__WORK TO COMPLETE__: Go through the data and copy each line where the word "BSIZE" shows up.

[Dataset entries]
:::::

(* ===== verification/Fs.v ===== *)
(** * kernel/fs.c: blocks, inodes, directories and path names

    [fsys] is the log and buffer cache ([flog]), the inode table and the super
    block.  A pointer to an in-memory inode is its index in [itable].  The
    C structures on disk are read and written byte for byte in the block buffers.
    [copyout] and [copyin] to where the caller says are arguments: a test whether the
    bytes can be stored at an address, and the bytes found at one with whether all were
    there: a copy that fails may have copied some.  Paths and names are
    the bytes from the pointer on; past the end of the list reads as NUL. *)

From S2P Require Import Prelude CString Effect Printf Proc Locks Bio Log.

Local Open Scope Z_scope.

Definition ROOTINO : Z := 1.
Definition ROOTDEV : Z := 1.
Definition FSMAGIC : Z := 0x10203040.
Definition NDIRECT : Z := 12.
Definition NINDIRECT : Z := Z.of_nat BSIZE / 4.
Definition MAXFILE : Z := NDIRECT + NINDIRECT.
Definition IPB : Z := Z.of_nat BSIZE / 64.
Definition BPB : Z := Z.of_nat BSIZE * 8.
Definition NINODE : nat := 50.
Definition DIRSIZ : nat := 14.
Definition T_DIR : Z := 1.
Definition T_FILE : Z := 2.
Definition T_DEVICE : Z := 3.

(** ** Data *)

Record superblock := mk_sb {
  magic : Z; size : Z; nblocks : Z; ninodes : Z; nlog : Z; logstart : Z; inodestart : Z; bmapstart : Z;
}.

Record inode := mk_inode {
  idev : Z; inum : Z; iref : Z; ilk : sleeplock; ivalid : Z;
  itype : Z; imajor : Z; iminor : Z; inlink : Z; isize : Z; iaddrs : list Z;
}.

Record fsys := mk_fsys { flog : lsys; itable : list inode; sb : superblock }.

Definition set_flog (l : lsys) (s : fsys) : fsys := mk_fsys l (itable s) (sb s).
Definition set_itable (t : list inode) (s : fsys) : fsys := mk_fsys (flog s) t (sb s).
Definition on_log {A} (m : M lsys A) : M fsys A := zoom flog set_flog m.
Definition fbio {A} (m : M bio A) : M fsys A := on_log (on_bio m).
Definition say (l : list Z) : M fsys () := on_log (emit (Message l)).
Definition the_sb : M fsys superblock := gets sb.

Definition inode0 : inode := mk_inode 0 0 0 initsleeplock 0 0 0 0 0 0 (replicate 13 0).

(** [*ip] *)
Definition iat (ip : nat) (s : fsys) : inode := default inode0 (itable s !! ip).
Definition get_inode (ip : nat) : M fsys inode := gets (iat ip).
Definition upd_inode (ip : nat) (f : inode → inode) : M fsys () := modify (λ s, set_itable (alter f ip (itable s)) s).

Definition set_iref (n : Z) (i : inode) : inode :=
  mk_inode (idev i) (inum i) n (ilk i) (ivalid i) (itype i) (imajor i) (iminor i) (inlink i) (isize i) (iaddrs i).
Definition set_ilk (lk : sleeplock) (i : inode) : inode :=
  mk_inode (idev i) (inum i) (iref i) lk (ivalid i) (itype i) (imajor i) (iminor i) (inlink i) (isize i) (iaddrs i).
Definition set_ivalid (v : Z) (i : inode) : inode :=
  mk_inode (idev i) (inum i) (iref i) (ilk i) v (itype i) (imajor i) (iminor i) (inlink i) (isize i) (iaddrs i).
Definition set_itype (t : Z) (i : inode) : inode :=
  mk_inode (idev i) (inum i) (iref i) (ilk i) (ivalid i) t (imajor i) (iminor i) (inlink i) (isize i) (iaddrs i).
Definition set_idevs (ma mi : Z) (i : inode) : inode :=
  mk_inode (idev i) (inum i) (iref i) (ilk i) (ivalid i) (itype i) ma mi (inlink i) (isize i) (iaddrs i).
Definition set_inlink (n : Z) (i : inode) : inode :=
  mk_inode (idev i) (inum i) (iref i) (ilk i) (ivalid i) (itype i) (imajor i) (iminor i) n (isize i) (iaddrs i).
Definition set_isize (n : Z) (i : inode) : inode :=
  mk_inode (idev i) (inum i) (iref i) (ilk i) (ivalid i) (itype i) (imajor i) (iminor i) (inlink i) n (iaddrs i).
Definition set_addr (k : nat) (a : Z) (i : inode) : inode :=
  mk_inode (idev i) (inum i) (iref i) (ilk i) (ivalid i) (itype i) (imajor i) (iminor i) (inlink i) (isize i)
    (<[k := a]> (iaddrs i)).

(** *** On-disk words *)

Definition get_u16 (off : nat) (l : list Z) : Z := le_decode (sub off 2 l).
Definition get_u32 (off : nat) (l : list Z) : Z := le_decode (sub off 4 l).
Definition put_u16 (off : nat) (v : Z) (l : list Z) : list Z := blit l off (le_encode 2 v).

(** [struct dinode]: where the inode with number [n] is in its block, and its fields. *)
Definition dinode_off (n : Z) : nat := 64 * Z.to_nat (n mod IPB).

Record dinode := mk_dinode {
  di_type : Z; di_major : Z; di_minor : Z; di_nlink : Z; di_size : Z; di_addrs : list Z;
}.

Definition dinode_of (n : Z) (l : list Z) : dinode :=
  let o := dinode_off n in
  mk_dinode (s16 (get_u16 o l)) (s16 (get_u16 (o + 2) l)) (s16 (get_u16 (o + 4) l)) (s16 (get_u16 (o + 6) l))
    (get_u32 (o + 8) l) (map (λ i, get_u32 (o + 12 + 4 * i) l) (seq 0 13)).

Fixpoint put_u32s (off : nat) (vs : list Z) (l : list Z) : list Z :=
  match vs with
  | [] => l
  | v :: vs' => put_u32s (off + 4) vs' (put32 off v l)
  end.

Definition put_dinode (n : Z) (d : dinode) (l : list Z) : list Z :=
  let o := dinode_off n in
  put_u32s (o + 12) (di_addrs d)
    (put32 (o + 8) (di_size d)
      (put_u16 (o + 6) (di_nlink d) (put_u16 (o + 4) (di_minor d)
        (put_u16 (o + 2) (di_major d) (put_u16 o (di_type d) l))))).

:::::

__OUTPUT BELOW__:
Definition NINDIRECT : Z := Z.of_nat BSIZE / 4.
Definition IPB : Z := Z.of_nat BSIZE / 64.
Definition BPB : Z := Z.of_nat BSIZE * 8.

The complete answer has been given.